━━ Material to process

(* ===== verification/KVSpec.v ===== *)
(** * KV cache groups ([kv_cache_spec.py], the specs and the configuration)

    What a group of layers needs from the cache -- block counts, the projection
    of the prompt's hash chain on the group's block size -- and how far a cached
    prefix is reusable for its kind of attention. *)

From S2P Require Export BlockPool.

Module Spec.

(** [cdiv]: ceiling division written as in the code, [-(-a // b)]. *)
Definition cdiv (a b : Z) : Z := - ((- a) / b).

(** [l[start::step]] for [0 < step]. *)
Definition slice_from {A} (start step : nat) (l : list A) : list A :=
  omap (λ j, l !! (start + j * step)) (seq 0 (Z.to_nat (cdiv (Z.of_nat (length l) - Z.of_nat start) (Z.of_nat step)))).

(** The spec classes; [kv_row] is the pair [(slots, dim)]. *)
Inductive KVCacheSpec :=
  | FullAttentionSpec (block_size : nat) (kv_row : nat * nat)
  | MLASpec (block_size : nat) (kv_row : nat * nat)
  | SlidingWindowSpec (block_size : nat) (kv_row : nat * nat) (sliding_window : nat).

Definition block_size (s : KVCacheSpec) : nat :=
  match s with FullAttentionSpec b _ | MLASpec b _ | SlidingWindowSpec b _ _ => b end.
Definition kv_row (s : KVCacheSpec) : nat * nat :=
  match s with FullAttentionSpec _ r | MLASpec _ r | SlidingWindowSpec _ r _ => r end.
(** [0] means that attention reaches back to position 0. *)
Definition window (s : KVCacheSpec) : nat :=
  match s with SlidingWindowSpec _ _ w => w | _ => 0 end.
Definition is_sliding (s : KVCacheSpec) : bool :=
  match s with SlidingWindowSpec _ _ _ => true | _ => false end.

(** [__post_init__], the subclass's included. *)
Definition post_init (s : KVCacheSpec) : result unit :=
  _ ← rguard (bool_decide (1 ≤ block_size s)) ValueError;
  match s with
  | SlidingWindowSpec _ _ w => rguard (bool_decide (1 ≤ w)) ValueError
  | _ => Ok tt
  end.

Definition page_size_bytes (s : KVCacheSpec) (num_layers dtype_size : nat) : nat :=
  let '(slots, dim) := kv_row s in
  block_size s * slots * dim * num_layers * dtype_size.

Definition num_blocks_for (s : KVCacheSpec) (num_tokens : nat) : nat :=
  Z.to_nat (cdiv (Z.of_nat num_tokens) (Z.of_nat (block_size s))).

(** [SlidingWindowSpec.num_window_blocks] *)
Definition num_window_blocks (sliding_window block_size : nat) : nat :=
  Z.to_nat (cdiv (Z.of_nat sliding_window - 1) (Z.of_nat block_size) + 1).

Definition group_block_hashes (s : KVCacheSpec) (block_hashes : list Z) (hash_block_size : nat) :
    result (list Z) :=
  if decide (block_size s mod hash_block_size ≠ 0) then Err ValueError
  else
    let ratio := block_size s / hash_block_size in
    if decide (ratio = 1) then Ok block_hashes
    else Ok (slice_from (ratio - 1) ratio block_hashes).

(** The loop of [_prefix_run_hit]: cached blocks up to the first miss. *)
Fixpoint prefix_run (hashes : list Z) (pool : Pool.BlockPool) : list nat :=
  match hashes with
  | [] => []
  | h :: hashes =>
      match Pool.get_cached_block h pool with
      | None => []
      | Some b => b :: prefix_run hashes pool
      end
  end.

Definition prefix_run_hit (s : KVCacheSpec) (block_hashes : list Z) (max_length : nat)
    (pool : Pool.BlockPool) (hash_block_size : nat) : result (list nat) :=
  hashes ← group_block_hashes s block_hashes hash_block_size;
  let num_blocks := Nat.min (max_length / block_size s) (length hashes) in
  Ok (prefix_run (take num_blocks hashes) pool).

(** The right-to-left loop of [SlidingWindowSpec.find_longest_cache_hit]; [n] is
    the number of indices left, so the body runs at [index = n - 1]. *)
Fixpoint window_loop (needed : nat) (hashes : list Z) (pool : Pool.BlockPool)
    (n run : nat) (hit : list nat) : list nat :=
  match n with
  | 0 => take run hit
  | S index =>
      match Pool.get_cached_block (hashes !!! index) pool with
      | None => window_loop needed hashes pool index 0 hit
      | Some block =>
          let hit := <[index := block]> hit in
          let run := S run in
          if decide (needed ≤ run) then take (index + run) hit
          else window_loop needed hashes pool index run hit
      end
  end.

Definition window_hit (s : KVCacheSpec) (sliding_window : nat) (block_hashes : list Z)
    (max_length : nat) (pool : Pool.BlockPool) (hash_block_size : nat) : result (list nat) :=
  hashes ← group_block_hashes s block_hashes hash_block_size;
  let num_blocks := Nat.min (max_length / block_size s) (length hashes) in
  let needed := num_window_blocks sliding_window (block_size s) in
  Ok (window_loop needed hashes pool num_blocks 0 (replicate num_blocks Pool.NULL_BLOCK_ID)).

(** [find_longest_cache_hit], dispatched on the class. *)
Definition find_longest_cache_hit (s : KVCacheSpec) (block_hashes : list Z) (max_length : nat)
    (pool : Pool.BlockPool) (hash_block_size : nat) : result (list nat) :=
  match s with
  | SlidingWindowSpec _ _ w => window_hit s w block_hashes max_length pool hash_block_size
  | _ => prefix_run_hit s block_hashes max_length pool hash_block_size
  end.

Record KVCacheGroup := Group {
  group_id : nat;
  spec : KVCacheSpec;
  layer_ids : list nat;
}.

Record KVCacheConfig := Config {
  groups : list KVCacheGroup;
  hash_block_size : nat;
}.

(** [KVCacheConfig(groups, hash_block_size)] with its [__post_init__]. *)
Definition make_config (groups : list KVCacheGroup) (hash_block_size : nat) :
    result KVCacheConfig :=
  _ ← rguard (bool_decide (groups ≠ [])) ValueError;
  _ ← rfold (λ g (_ : unit), _ ← group_block_hashes (spec g) [] hash_block_size; Ok tt) groups tt;
  Ok (Config groups hash_block_size).

Definition num_groups (c : KVCacheConfig) : nat := length (groups c).
Definition is_homogeneous (c : KVCacheConfig) : bool := bool_decide (length (groups c) = 1).

Fixpoint group_of_layer_in (groups : list KVCacheGroup) (layer : nat) : result nat :=
  match groups with
  | [] => Err KeyError
  | g :: groups =>
      if decide (layer ∈ layer_ids g) then Ok (group_id g) else group_of_layer_in groups layer
  end.
Definition group_of_layer (c : KVCacheConfig) (layer : nat) : result nat :=
  group_of_layer_in (groups c) layer.

(** [FullAttentionSpec(...)] and so on: the constructor call runs [__post_init__]. *)
Definition make_spec (s : KVCacheSpec) : result KVCacheSpec := _ ← post_init s; Ok s.

Definition homogeneous (block_size num_layers : nat) (kv_row : nat * nat)
    (hash_block_size : option nat) : result KVCacheConfig :=
  s ← make_spec (FullAttentionSpec block_size kv_row);
  make_config [Group 0 s (seq 0 num_layers)]
    (match hash_block_size with Some (S n) => S n | _ => block_size end).

(** The attributes [from_model_config] reads off a model config; an absent
    [is_mla], [sliding_window] or [sliding_window_layers] is its default. *)
Record ModelView := Model {
  num_layers : nat;
  is_mla : bool;
  kv_lora_rank : nat;
  qk_rope_head_dim : nat;
  num_kv_heads : nat;
  head_dim : nat;
  sliding_window : nat;
  sliding_window_layers : list nat;
}.

Definition from_model_config (config : ModelView) (tp_size block_size : nat)
    (hash_block_size : option nat) : result KVCacheConfig :=
  let hash_block_size := match hash_block_size with Some (S n) => S n | _ => block_size end in
  let all_layers := seq 0 (num_layers config) in
  if is_mla config then
    s ← make_spec (MLASpec block_size (1, kv_lora_rank config + qk_rope_head_dim config));
    make_config [Group 0 s all_layers] hash_block_size
  else
    let kv_heads := num_kv_heads config / tp_size in
    let remainder := num_kv_heads config mod tp_size in
    if decide (remainder ≠ 0 ∨ kv_heads = 0) then Err ValueError
    else
      let full_row := (2 * kv_heads, head_dim config) in
      let window := sliding_window config in
      let windowed := sliding_window_layers config in
      if decide (window = 0 ∨ windowed = []) then
        full ← make_spec (FullAttentionSpec block_size full_row);
        make_config [Group 0 full all_layers] hash_block_size
      else
        let dense := filter (λ i, i ∉ windowed) all_layers in
        sw ← make_spec (SlidingWindowSpec block_size full_row window);
        if decide (dense = []) then make_config [Group 0 sw windowed] hash_block_size
        else
          full ← make_spec (FullAttentionSpec block_size full_row);
          make_config [Group 0 sw windowed; Group 1 full dense] hash_block_size.

(** ** Lemmas *)

Lemma cdiv_bounds a b : (0 < b)%Z → (a ≤ b * cdiv a b < a + b)%Z.
Proof.
  intros Hb. unfold cdiv.
  pose proof (Z.div_mod (- a) b ltac:(lia)). pose proof (Z.mod_pos_bound (- a) b Hb). lia.
Qed.

Lemma num_blocks_for_bounds s n :
  1 ≤ block_size s →
  n ≤ num_blocks_for s n * block_size s < n + block_size s.
Proof.
  intros Hb. unfold num_blocks_for.
  pose proof (cdiv_bounds (Z.of_nat n) (Z.of_nat (block_size s)) ltac:(lia)). nia.
Qed.

Lemma num_blocks_for_mono s n m : 1 ≤ block_size s → n ≤ m → num_blocks_for s n ≤ num_blocks_for s m.
Proof.
  intros Hb Hn. pose proof (num_blocks_for_bounds s n Hb).
  pose proof (num_blocks_for_bounds s m Hb). nia.
Qed.

Lemma num_blocks_for_mul s k : 1 ≤ block_size s → num_blocks_for s (k * block_size s) = k.
Proof. intros Hb. pose proof (num_blocks_for_bounds s (k * block_size s) Hb). nia. Qed.

Lemma slice_from_lookup {A} (start step : nat) (l : list A) j :
  1 ≤ step → slice_from start step l !! j = l !! (start + j * step).
Proof.
  intros Hstep. unfold slice_from.
  set (n := Z.to_nat _).
  assert (Hn : ∀ k, k < n ↔ start + k * step < length l).
  { intros k. unfold n.
    pose proof (cdiv_bounds (Z.of_nat (length l) - Z.of_nat start) (Z.of_nat step) ltac:(lia)).
    nia. }
  clearbody n. revert j.
  assert (Hall : ∀ k, k < n → ∃ x, l !! (start + k * step) = Some x).
  { intros k Hk. apply lookup_lt_is_Some. by apply Hn. }
  assert (Hgen : ∀ m o, (∀ k, k < m → ∃ x, l !! (start + (o + k) * step) = Some x) →
    ∀ j, omap (λ j, l !! (start + j * step)) (seq o m) !! j =
      if decide (j < m) then l !! (start + (o + j) * step) else None).
  { induction m as [|m IH]; intros o Ho j; cbn.
    - by rewrite decide_False by lia.
    - destruct (Ho 0) as [x Hx]; [lia|]. rewrite Nat.add_0_r in Hx. rewrite Hx.
      destruct j as [|j]; cbn; [by rewrite decide_True, Nat.add_0_r by lia|].
      rewrite IH.
      + replace (S o + j) with (o + S j) by lia. repeat case_decide; done || lia.
      + intros k Hk. destruct (Ho (S k)) as [y Hy]; [lia|]. exists y.
        by replace (S o + k) with (o + S k) by lia. }
  intros j. rewrite Hgen; [|intros k Hk; by apply Hall].
  case_decide as Hj; [done|]. symmetry. apply lookup_ge_None. rewrite Hn in Hj. lia.
Qed.

Section Hits.
Context (pool : Pool.BlockPool).
Implicit Types (hashes : list Z).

━━━━

Copy the records above exactly, beginning at the line that contains "w block_hashes max_length pool hash_block_size" and stopping after the line that contains "(groups ≠ [])) ValueError;".

  | SlidingWindowSpec _ _ w => window_hit s w block_hashes max_length pool hash_block_size
  | _ => prefix_run_hit s block_hashes max_length pool hash_block_size
  end.

Record KVCacheGroup := Group {
  group_id : nat;
  spec : KVCacheSpec;
  layer_ids : list nat;
}.

Record KVCacheConfig := Config {
  groups : list KVCacheGroup;
  hash_block_size : nat;
}.

(** [KVCacheConfig(groups, hash_block_size)] with its [__post_init__]. *)
Definition make_config (groups : list KVCacheGroup) (hash_block_size : nat) :
    result KVCacheConfig :=
  _ ← rguard (bool_decide (groups ≠ [])) ValueError;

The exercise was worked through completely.